> [How to complete this task]
Using the entries below, output each line exactly from the first through the one that contains "one instruction. *)".
Dataset extract Block Start
(* ===== verification/Distance.v ===== *)
(** * Distance kernels ([src/src/index/distance.cpp])

    A [__m256] register is a list of eight lanes.  Every kernel accumulates
    eight partial results over the blocks of eight components, adds the lanes
    up and continues with the components that are left.  [fused] says whether
    the compiler merges a multiplication and the addition that follows it into
    one instruction. *)

From S2P Require Import Prelude Float32 IndexTypes FloatExact.

Section kernels.
Variable fused : bool.

(** The blocks of eight: lane [k] of [acc] is updated with component [k] of
    each block. *)
Fixpoint lanes (op : float32 -> float32 -> float32 -> float32) (blocks : nat)
    (a b acc : list float32) : list float32 :=
  match blocks with
  | O => acc
  | S n => lanes op n (drop 8 a) (drop 8 b)
             (zip_with (fun s p => op s p.1 p.2) acc (zip (take 8 a) (take 8 b)))
  end.

(** The loop over blocks, the horizontal reduction and the scalar tail. *)
Definition reduce (op : float32 -> float32 -> float32 -> float32) (a b : list float32) (dim : nat) : float32 :=
  let n := (dim / 8)%nat in
  let total := foldl fadd fzero (lanes op n a b (replicate 8 fzero)) in
  foldl (fun s p => op s p.1 p.2) total
    (zip (take (dim - 8 * n) (drop (8 * n) a)) (take (dim - 8 * n) (drop (8 * n) b))).

Definition square_diff (s x y : float32) : float32 := let d := fsub x y in muladd fused d d s.

Definition l2_distance (a b : list float32) (dim : nat) : float32 := reduce square_diff a b dim.

Definition dot_step (s x y : float32) : float32 := muladd fused x y s.

(** [1e-10f] *)
Definition norm_epsilon : float32 := S754_finite false 14411519 (-57).

Definition cosine_distance (a b : list float32) (dim : nat) : float32 :=
  let dot := reduce dot_step a b dim in
  let na := reduce (fun s x _ => dot_step s x x) a b dim in
  let nb := reduce (fun s _ y => dot_step s y y) a b dim in
  let denom := fmul (fsqrt na) (fsqrt nb) in
  if fltb denom norm_epsilon then fone else fsub fone (fdiv dot denom).

Definition inner_product_distance (a b : list float32) (dim : nat) : float32 :=
  fopp (reduce dot_step a b dim).

Definition compute_distance (a b : list float32) (dim : nat) (metric : DistanceMetric) : float32 :=
  match metric with
  | Cosine => cosine_distance a b dim
  | InnerProduct => inner_product_distance a b dim
  | L2 => l2_distance a b dim
  end.

(** [get_distance], the old name of the L2 kernel. *)
Definition get_distance (a b : list float32) (dim : nat) : float32 := l2_distance a b dim.

(** ** Exchanging the arguments *)

Lemma zip_swap_op (op op' : float32 -> float32 -> float32 -> float32) acc (a b : list float32) :
  (forall s x y, op s x y = op' s y x) ->
  zip_with (fun s p => op s p.1 p.2) acc (zip a b) = zip_with (fun s p => op' s p.1 p.2) acc (zip b a).
Proof.
  intros Hop. revert acc b. induction a as [|x a IH]; intros [|s acc] [|y b]; try done.
  cbn. by rewrite Hop, IH.
Qed.

Lemma lanes_swap op op' n a b acc :
  (forall s x y, op s x y = op' s y x) -> lanes op n a b acc = lanes op' n b a acc.
Proof.
  intros Hop. revert a b acc. induction n as [|n IH]; intros a b acc; [done|]. cbn [lanes].
  by rewrite (zip_swap_op op op' acc (take 8 a) (take 8 b) Hop), IH.
Qed.

Lemma reduce_swap op op' a b dim :
  (forall s x y, op s x y = op' s y x) -> reduce op a b dim = reduce op' b a dim.
Proof.
  intros Hop. unfold reduce. rewrite (lanes_swap op op' _ _ _ _ Hop).
  generalize (foldl fadd fzero (lanes op' (dim / 8) b a (replicate 8 fzero))).
  generalize (take (dim - 8 * (dim / 8)) (drop (8 * (dim / 8)) a)) (take (dim - 8 * (dim / 8)) (drop (8 * (dim / 8)) b)).
  intros k. induction k as [|x k IH]; intros [|y m] s; try done. cbn. by rewrite Hop, IH.
Qed.

Lemma square_diff_swap s x y : square_diff s x y = square_diff s y x.
Proof.
  unfold square_diff. destruct (fsub_swap x y) as [->|(s1 & s2 & -> & ->)]; [by rewrite muladd_square_opp|].
  by destruct fused, s1, s2.
Qed.

(** The three metrics are symmetric, to the last bit: with either way of
    compiling the multiply-add, whatever the components (infinities and NaNs
    included) and whatever the dimension, the order of the two vectors does
    not matter. *)
Theorem compute_distance_symmetric (a b : list float32) (dim : nat) (metric : DistanceMetric) :
  compute_distance a b dim metric = compute_distance b a dim metric.
Proof.
  destruct metric; cbn [compute_distance].
  - apply reduce_swap, square_diff_swap.
  - unfold cosine_distance. rewrite (reduce_swap dot_step dot_step a b) by (intros; apply muladd_comm).
    rewrite (reduce_swap (fun s x _ => dot_step s x x) (fun s _ y => dot_step s y y) a b) by done.
    rewrite (reduce_swap (fun s _ y => dot_step s y y) (fun s x _ => dot_step s x x) a b) by done.
    by rewrite (fmul_comm (fsqrt _)).
  - unfold inner_product_distance. f_equal. apply reduce_swap. intros. apply muladd_comm.
Qed.

(** ** The L2 distance is not negative *)

Section fold.
Context (op : float32 -> float32 -> float32 -> float32) (Q : float32 -> Prop).
Hypotheses (Hop : forall s x y, Q s -> Q (op s x y)) (Hadd : forall x y, Q x -> Q y -> Q (fadd x y)) (H0 : Q fzero).

Lemma lanes_keep n a b acc : Forall Q acc -> Forall Q (lanes op n a b acc).
Proof.
  revert a b acc. induction n as [|n IH]; intros a b acc Hacc; [done|]. cbn [lanes]. apply IH.
  generalize (zip (take 8 a) (take 8 b)). intros ps. revert ps.
  induction Hacc as [|s acc Hs _ IH']; intros [|p ps]; try by constructor. cbn. constructor; [by apply Hop|done].
Qed.

Lemma foldl_keep {B} (f : float32 -> B -> float32) (R : B -> Prop) l s :
  (forall s x, Q s -> R x -> Q (f s x)) -> Forall R l -> Q s -> Q (foldl f s l).
Proof.
  intros Hf Hl. revert s. induction Hl as [|x l Hx _ IH]; intros s Hs; [done|]. cbn. by apply IH, Hf.
Qed.

Lemma reduce_keep a b dim : Q (reduce op a b dim).
Proof.
  unfold reduce. apply (foldl_keep _ (fun _ => True)); [by intros; apply Hop|by apply Forall_true|].
  apply (foldl_keep _ Q); [done| |done]. apply lanes_keep. by repeat constructor.
Qed.
End fold.

Lemma l2_nonneg a b dim : nonneg (l2_distance a b dim).
Proof.
  unfold l2_distance. apply reduce_keep; [|apply fadd_nonneg|done]. intros s x y Hs. by apply muladd_square_nonneg.
Qed.

(** The L2 distance is never negative: the comparison with zero that a
    caller could make is false for every pair of vectors. *)
Theorem l2_distance_nonneg (a b : list float32) (dim : nat) :
  fltb (l2_distance a b dim) fzero = false.
Proof. apply nonneg_spec, l2_nonneg. Qed.

(** ** Exactness on integers *)

(** The sum of [g] over two lists. *)
Fixpoint zsum2 (g : Z -> Z -> Z) (a b : list Z) : Z :=
  match a, b with
  | x :: a, y :: b => g x y + zsum2 g a b
  | _, _ => 0
  end%Z.

Definition zsum (l : list Z) : Z := foldr Z.add 0%Z l.

Lemma zsum_cons x l : zsum (x :: l) = (x + zsum l)%Z.
Proof. done. Qed.

Lemma zsum_abs_nonneg l : (0 <= zsum (Z.abs <$> l))%Z.
Proof. induction l as [|x l IH]; [done|]. rewrite fmap_cons, zsum_cons. lia. Qed.

Definition zabs2 (g : Z -> Z -> Z) (x y : Z) : Z := Z.abs (g x y).

Lemma zabs2_nonneg g a b : (0 <= zsum2 (zabs2 g) a b)%Z.
Proof. revert b. induction a as [|x a IH]; intros [|y b]; cbn; try lia. specialize (IH b). unfold zabs2 at 1. lia. Qed.

Lemma zsum2_split g n a b :
  zsum2 g a b = (zsum2 g (take n a) (take n b) + zsum2 g (drop n a) (drop n b))%Z.
Proof.
  revert a b. induction n as [|n IH]; intros a b; [by rewrite !take_0, !drop_0; destruct a, b|].
  destruct a as [|x a], b as [|y b]; cbn [take drop zsum2]; try lia.
  - by destruct (drop n a).
  - rewrite (IH a b). lia.
Qed.

Section exact.
Context (op : float32 -> float32 -> float32 -> float32) (g : Z -> Z -> Z).

(** [op] computes [s + g x y] when the numbers stay below [2^24]. *)
Hypothesis op_exact : forall s x y,
  (Z.abs x < bits24)%Z -> (Z.abs y < bits24)%Z -> (Z.abs s + Z.abs (g x y) < bits24)%Z ->
  op (fint s) (fint x) (fint y) = fint (s + g x y).

Definition small (l : list Z) : Prop := Forall (fun z => Z.abs z < bits24)%Z l.

Lemma tail_exact a b s :
  small a -> small b -> (Z.abs s + zsum2 (zabs2 g) a b < bits24)%Z ->
  foldl (fun s p => op s p.1 p.2) (fint s) (zip (fint <$> a) (fint <$> b)) = fint (s + zsum2 g a b).
Proof.
  intros Ha. revert b s. induction Ha as [|x a Hx Ha IH]; intros [|y b] s Hb Hs; cbn in *; try by rewrite Z.add_0_r.
  apply Forall_cons in Hb as [Hy Hb]. unfold zabs2 in Hs at 1. pose proof (zabs2_nonneg g a b).
  rewrite op_exact by lia. rewrite (IH b) by (done || lia). f_equal. lia.
Qed.

(** One block: the lanes stay exact, and their sum grows by the block's. *)
Lemma block_exact acc a b :
  length a = length acc -> length b = length acc -> small a -> small b ->
  (zsum (Z.abs <$> acc) + zsum2 (zabs2 g) a b < bits24)%Z ->
  exists acc', zip_with (fun s p => op s p.1 p.2) (fint <$> acc) (zip (fint <$> a) (fint <$> b)) = fint <$> acc' /\
    length acc' = length acc /\ zsum acc' = (zsum acc + zsum2 g a b)%Z /\
    (zsum (Z.abs <$> acc') <= zsum (Z.abs <$> acc) + zsum2 (zabs2 g) a b)%Z.
Proof.
  revert a b. induction acc as [|s acc IH]; intros [|x a] [|y b] Hla Hlb Ha Hb Hs; try done.
  { exists []. cbn. done. }
  apply Forall_cons in Ha as [Hx Ha]. apply Forall_cons in Hb as [Hy Hb].
  rewrite !fmap_cons, !zsum_cons in *. cbn [length zsum2] in *.
  pose proof (zabs2_nonneg g a b). unfold zabs2 in Hs at 1.
  pose proof (zsum_abs_nonneg acc).
  destruct (IH a b) as (acc' & E & Hl & Hsum & Habs); [lia|lia|done|done|lia|].
  exists ((s + g x y)%Z :: acc'). rewrite !fmap_cons, !zsum_cons. cbn. rewrite E, op_exact by lia.
  split_and!; [done|lia|lia|]. unfold zabs2 at 1. lia.
Qed.

Lemma lanes_exact n a b acc :
  length a = (8 * n)%nat -> length b = (8 * n)%nat -> length acc = 8%nat -> small a -> small b ->
  (zsum (Z.abs <$> acc) + zsum2 (zabs2 g) a b < bits24)%Z ->
  exists acc', lanes op n (fint <$> a) (fint <$> b) (fint <$> acc) = fint <$> acc' /\
    zsum acc' = (zsum acc + zsum2 g a b)%Z /\ (zsum (Z.abs <$> acc') <= zsum (Z.abs <$> acc) + zsum2 (zabs2 g) a b)%Z.
Proof.
  revert a b acc. induction n as [|n IH]; intros a b acc Hla Hlb Hl Ha Hb Hs.
  { destruct a, b; try done. exists acc. cbn. split_and!; [done|lia|lia]. }
  cbn [lanes]. rewrite <-!fmap_take, <-!fmap_drop.
  rewrite (zsum2_split (zabs2 g) 8) in Hs |- *. rewrite (zsum2_split g 8).
  pose proof (zabs2_nonneg g (drop 8 a) (drop 8 b)).
  destruct (block_exact acc (take 8 a) (take 8 b)) as (acc1 & E & Hl1 & Hsum1 & Habs1).
  { rewrite length_take. lia. }
  { rewrite length_take. lia. }
  1,2: by apply Forall_take.
  { lia. }
  rewrite E. destruct (IH (drop 8 a) (drop 8 b) acc1) as (acc2 & E2 & Hsum2 & Habs2).
  1,2: rewrite length_drop; lia.
  { lia. }
  1,2: by apply Forall_drop.
  { lia. }
  exists acc2. split; [done|]. lia.
Qed.

Lemma sum_exact acc s :
  (Z.abs s + zsum (Z.abs <$> acc) < bits24)%Z -> foldl fadd (fint s) (fint <$> acc) = fint (s + zsum acc).
Proof.
  revert s. induction acc as [|x acc IH]; intros s Hs; [cbn; by rewrite Z.add_0_r|].
  rewrite !fmap_cons, !zsum_cons in *. cbn [foldl].
  pose proof (zsum_abs_nonneg acc).
  rewrite fadd_exact by lia. rewrite IH by lia. f_equal. lia.
Qed.

Lemma reduce_exact a b dim :
  length a = dim -> length b = dim -> small a -> small b -> (zsum2 (zabs2 g) a b < bits24)%Z ->
  reduce op (fint <$> a) (fint <$> b) dim = fint (zsum2 g a b).
Proof.
  intros Hla Hlb Ha Hb Hs. unfold reduce. set (n := (dim / 8)%nat).
  assert (8 * n <= dim)%nat as Hn by (apply Nat.Div0.mul_div_le).
  rewrite (zsum2_split (zabs2 g) (8 * n)) in Hs. rewrite (zsum2_split g (8 * n)).
  pose proof (zabs2_nonneg g (take (8 * n) a) (take (8 * n) b)).
  pose proof (zabs2_nonneg g (drop (8 * n) a) (drop (8 * n) b)).
  assert (forall k : list float32, lanes op n (fint <$> a) (fint <$> b) k =
    lanes op n (fint <$> take (8 * n) a) (fint <$> take (8 * n) b) k) as Hcut.
  { intros k. clear. revert a b k. generalize n. intros m. induction m as [|m IH]; intros a b k; [done|]. cbn [lanes].
    rewrite <-!fmap_take, <-!fmap_drop, !take_take, Nat.min_l by lia.
    rewrite (IH (drop 8 a) (drop 8 b)). rewrite !take_drop_commute.
    replace (8 + 8 * m)%nat with (8 * S m)%nat by lia. done. }
  rewrite Hcut. destruct (lanes_exact n (take (8 * n) a) (take (8 * n) b) (replicate 8 0%Z)) as (acc & E & Hsum & Habs).
  1,2: rewrite length_take; lia.
  { done. }
  1,2: by apply Forall_take.
  { cbn [replicate fmap list_fmap zsum foldr]. lia. }
  change (replicate 8 fzero) with (fint <$> replicate 8 0%Z). rewrite E.
  change (zsum (replicate 8 0%Z)) with 0%Z in Hsum. change (zsum (Z.abs <$> replicate 8 0%Z)) with 0%Z in Habs.
  change fzero with (fint 0). rewrite sum_exact by lia. rewrite Hsum, <-!fmap_drop, <-!fmap_take.
  rewrite (take_ge (drop (8 * n) a)), (take_ge (drop (8 * n) b)) by (rewrite length_drop; lia).
  rewrite tail_exact; [f_equal; lia|by apply Forall_drop..|].
  pose proof (zabs2_nonneg g (take (8 * n) a) (take (8 * n) b)).
  assert (forall k l, Z.abs (zsum2 g k l) <= zsum2 (zabs2 g) k l)%Z as Htri.
  { intros k. induction k as [|x k IH]; intros [|y l]; cbn; try lia. specialize (IH l). unfold zabs2 at 1. lia. }
  specialize (Htri (take (8 * n) a) (take (8 * n) b)). lia.
Qed.
End exact.

Definition sqdiff (x y : Z) : Z := ((x - y) * (x - y))%Z.

Lemma square_diff_exact s x y :
  (Z.abs x < bits24)%Z -> (Z.abs y < bits24)%Z -> (Z.abs s + Z.abs (sqdiff x y) < bits24)%Z ->
  square_diff (fint s) (fint x) (fint y) = fint (s + sqdiff x y).
Proof.
  unfold sqdiff. intros Hx Hy Hs. unfold square_diff.
  assert (Z.abs (x - y) < bits24)%Z by (unfold bits24 in *; nia).
  rewrite fsub_exact by done. apply muladd_exact; lia.
Qed.

(** C33: On vectors of integers the L2 kernel is exact.  If the components are
    integers below [2^24] in absolute value and the sum of the squared
    differences is below [2^24], the eight lanes, the horizontal reduction and
    the scalar tail together return exactly that sum, for every dimension and
    with or without fused instructions. *)
Theorem l2_distance_exact (a b : list Z) (dim : nat) :
  length a = dim -> length b = dim -> small a -> small b -> (zsum2 sqdiff a b < bits24)%Z ->
  l2_distance (f_of_Z <$> a) (f_of_Z <$> b) dim = f_of_Z (zsum2 sqdiff a b).
Proof.
  intros Hla Hlb Ha Hb Hs.
  assert (forall l, small l -> f_of_Z <$> l = fint <$> l) as Hf.
  { intros l Hl. induction Hl as [|z l Hz _ IH]; [done|]. cbn. by rewrite f_of_Z_fint, IH. }
  assert (forall k l, zsum2 (zabs2 sqdiff) k l = zsum2 sqdiff k l) as Habs.
  { intros k. induction k as [|x k IH]; intros [|y l]; cbn; try done. rewrite IH. f_equal. unfold zabs2, sqdiff. apply Z.abs_eq, Z.square_nonneg. }
  assert (0 <= zsum2 sqdiff a b)%Z by (rewrite <-Habs; apply zabs2_nonneg).
  rewrite !Hf, f_of_Z_fint by (done || lia). apply reduce_exact; [apply square_diff_exact|done..|]. by rewrite Habs.
Qed.
End kernels.

(** ** Examples *)

Lemma l2_distance_exact_witness :
  l2_distance true (f_of_Z <$> [1; 2; 3; 4; 5; 6; 7; 8; 9]%Z) (f_of_Z <$> [0; 2; 3; 4; 5; 6; 7; 8; 6]%Z) 9 = f_of_Z 10.
Proof.
  apply (l2_distance_exact true [1; 2; 3; 4; 5; 6; 7; 8; 9]%Z [0; 2; 3; 4; 5; 6; 7; 8; 6]%Z 9).
  - done.
  - done.
  - by repeat constructor.
  - by repeat constructor.
  - done.
Defined.

(** The cosine distance can be negative.  The kernel is documented to
    return a value in the range from 0 to 2, but the rounded product of the two
    rounded square roots may be smaller than the dot product: the vector whose
    [VECTOR_DIM] components are all one is at the distance [-2^-23] from
    itself, that is, nearer than zero. *)
Theorem cosine_distance_below_zero (fused : bool) :
  let v := replicate VECTOR_DIM fone in
  cosine_distance fused v v VECTOR_DIM = S754_finite true 8388608 (-46) /\
  fltb (cosine_distance fused v v VECTOR_DIM) fzero = true.
Proof. destruct fused; vm_compute; split; reflexivity. Qed.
Dataset extract Block End
> [Written solution]
(* ===== verification/Distance.v ===== *)
(** * Distance kernels ([src/src/index/distance.cpp])

    A [__m256] register is a list of eight lanes.  Every kernel accumulates
    eight partial results over the blocks of eight components, adds the lanes
    up and continues with the components that are left.  [fused] says whether
    the compiler merges a multiplication and the addition that follows it into
    one instruction. *)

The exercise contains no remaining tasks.